From the entries below, return exactly the lines beginning at the one that contains "Definition MAIN_FRAME : string" and ending at the one that contains "match e with NotifyListeners", both of them included, and only those lines.

MATERIAL TO PROCESS |
::::::::
(** * Non-routable-domain service of the AdGuard VPN extension

    A shallow embedding of [src/background/routability/NonRoutableService.ts]
    and the properties of its correlator, list store and classifier.

    The class instance is a record [Service]; its methods are computations in
    a small state-and-exception monad [M].  The collaborators the class only
    calls ([notifier], [tabs], the persistent storage) appear as entries of an
    effect log kept in the instance record, and the helpers it imports
    ([getHostname], [isIP], [ipaddr]) are parameters of the development. *)

From Stdlib Require Import ZArith Ascii String DecimalNat DecimalString List Lia.
From stdpp Require Import base option list gmap strings fin_maps.
From Equations Require Import Equations.
Import ListNotations.

#[local] Open Scope string_scope.
#[local] Open Scope list_scope.
#[local] Open Scope Z_scope.

(** ** JavaScript values *)

(** Truthiness of the JavaScript values the service tests with [!], [&&]
    and [if]: a number is falsy when it is [0], a string when it is empty,
    [undefined] and [null] always. *)
Module Js.

Definition truthy_number (n : Z) : bool := negb (n =? 0).

Definition truthy_string (s : string) : bool :=
  match s with
  | EmptyString => false
  | String _ _ => true
  end.

Definition truthy_opt {A : Type} (truthy : A → bool) (v : option A) : bool :=
  match v with
  | Some a => truthy a
  | None => false
  end.

End Js.

(** ** Data model *)

(** [type HostnameData = { timeAdded: number, tabId?: number, url?: string }] *)
Module HostnameData.
Record t : Type := Build {
  timeAdded : Z;
  tabId : option Z;
  url : option string;
}.
End HostnameData.

(** The fields of [browser.WebRequest.OnErrorOccurredDetailsType] and
    [OnHeadersReceivedDetailsType] that [handleWebRequestErrors] reads.
    [statusCode] is absent from error details and [error] from
    headers-received details. *)
Module Details.
Record t : Type := Build {
  url : string;
  type : string;
  tabId : Z;
  statusCode : option Z;
  error : option string;
}.
End Details.

(** Calls that leave the service, in the order they are made.
    [CallAddHostname] records an entry into [addHostname] itself. *)
Inductive Effect : Type :=
| CallAddHostname (hostname : string)
| NotifyListeners (hostname : string)
| TabsUpdate (tabId : Z) (url : string)
| StorageSet (value : list string).

(** The closure state of lodash's [throttle(func, wait)], which is
    [debounce(func, wait, { leading: true, maxWait: wait, trailing: true })].
    [timerId] holds the time at which the pending timer is due. *)
Module Throttle.
Record t : Type := Build {
  lastArgs : bool;
  timerId : option Z;
  lastCallTime : option Z;
  lastInvokeTime : Z;
}.
Definition initial : t :=
  {| lastArgs := false; timerId := None; lastCallTime := None; lastInvokeTime := 0 |}.
End Throttle.

(** The two pending-event stores of the instance.  The handlers pass one of
    them by reference to [getByHostname] and [clearStaleValues]. *)
Inductive MapRef : Type :=
| WebRequestErrorHostnames
| NonRoutableHostnames.

Definition NON_ROUTABLE_MAX_LENGTH : nat := 1000.
Definition CLEAR_CAPACITY : nat := 50.
Definition STORAGE_UPDATE_TIMEOUT_MS : Z := 1000.
Definition LOCALHOST : string := "localhost".
Definition VALUE_TTL_MS : Z := 1000.
Definition MAIN_FRAME : string := "main_frame".
Definition ERROR : string := "net::ERR_TUNNEL_CONNECTION_FAILED".
Definition STATUS_CODE : Z := 502.

(** ** The list trimming loop of [updateStorage]

    [while (list.length > NON_ROUTABLE_MAX_LENGTH) list = list.slice(CLEAR_CAPACITY)] *)
Equations? trimList (l : list string) : list string by wf (length l) lt :=
  trimList l with decide (NON_ROUTABLE_MAX_LENGTH < length l)%nat => {
    | left _ := trimList (drop CLEAR_CAPACITY l);
    | right _ := l }.
Proof.
  rewrite length_drop. unfold NON_ROUTABLE_MAX_LENGTH, CLEAR_CAPACITY in *. lia.
Qed.

(** Classification of effects, used to state "exactly once". *)
Definition is_addHostname (e : Effect) : bool :=
  match e with CallAddHostname _ => true | _ => false end.

Definition is_notify (e : Effect) : bool :=
  match e with NotifyListeners _ => true | _ => false end.

Definition is_tabsUpdate (e : Effect) : bool :=
  match e with TabsUpdate _ _ => true | _ => false end.

Definition is_storageSet (e : Effect) : bool :=
  match e with StorageSet _ => true | _ => false end.

(** ** Imported helpers

    What the service imports and this development does not look inside.
    [getHostname] comes from [common/url-utils] and yields [null] when no
    hostname can be extracted.  [isIP] is the [is-ip] package.
    [ipaddr_parse], [ipaddr_parseCIDR] and [ipaddr_match] are [ipaddr.parse],
    [ipaddr.parseCIDR] and [IPv4.match] of [ipaddr.js]; [parseCIDR] throws on
    a malformed range, which is [None] here, while [parse] is only applied to
    strings that [isIP] accepts and [match] only to the configured ranges.
    [NON_ROUTABLE_CIDR_NETS] is the range table of [./constants]. *)
Inductive Addr (V4 V6 : Type) : Type :=
| IPv4 (a : V4)
| IPv6 (a : V6).
Arguments IPv4 {V4 V6} a.
Arguments IPv6 {V4 V6} a.

Class Imports : Type := {
  V4 : Type;
  V6 : Type;
  CIDR : Type;
  getHostname : string → option string;
  isIP : string → bool;
  ipaddr_parse : string → Addr V4 V6;
  ipaddr_parseCIDR : string → option CIDR;
  ipaddr_match : V4 → CIDR → bool;
  NON_ROUTABLE_CIDR_NETS : list string;
}.

Section NonRoutableService.

Context `{Imports}.

(** ** The instance *)

Record Service : Type := mkService {
  nonRoutableList : list string;
  parsedCIDRList : list CIDR;
  webRequestErrorHostnames : gmap string HostnameData.t;
  nonRoutableHostnames : gmap string HostnameData.t;
  updateStorage_throttle : Throttle.t;
  effects : list Effect;
  clock : Z;
}.

Definition set_nonRoutableList (l : list string) (s : Service) : Service :=
  mkService l (parsedCIDRList s) (webRequestErrorHostnames s)
    (nonRoutableHostnames s) (updateStorage_throttle s) (effects s) (clock s).

Definition set_webRequestErrorHostnames (m : gmap string HostnameData.t)
    (s : Service) : Service :=
  mkService (nonRoutableList s) (parsedCIDRList s) m
    (nonRoutableHostnames s) (updateStorage_throttle s) (effects s) (clock s).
::::::::
EXPECTED ANSWER |
Definition MAIN_FRAME : string := "main_frame".
Definition ERROR : string := "net::ERR_TUNNEL_CONNECTION_FAILED".
Definition STATUS_CODE : Z := 502.

(** ** The list trimming loop of [updateStorage]

    [while (list.length > NON_ROUTABLE_MAX_LENGTH) list = list.slice(CLEAR_CAPACITY)] *)
Equations? trimList (l : list string) : list string by wf (length l) lt :=
  trimList l with decide (NON_ROUTABLE_MAX_LENGTH < length l)%nat => {
    | left _ := trimList (drop CLEAR_CAPACITY l);
    | right _ := l }.
Proof.
  rewrite length_drop. unfold NON_ROUTABLE_MAX_LENGTH, CLEAR_CAPACITY in *. lia.
Qed.

(** Classification of effects, used to state "exactly once". *)
Definition is_addHostname (e : Effect) : bool :=
  match e with CallAddHostname _ => true | _ => false end.

Definition is_notify (e : Effect) : bool :=
  match e with NotifyListeners _ => true | _ => false end.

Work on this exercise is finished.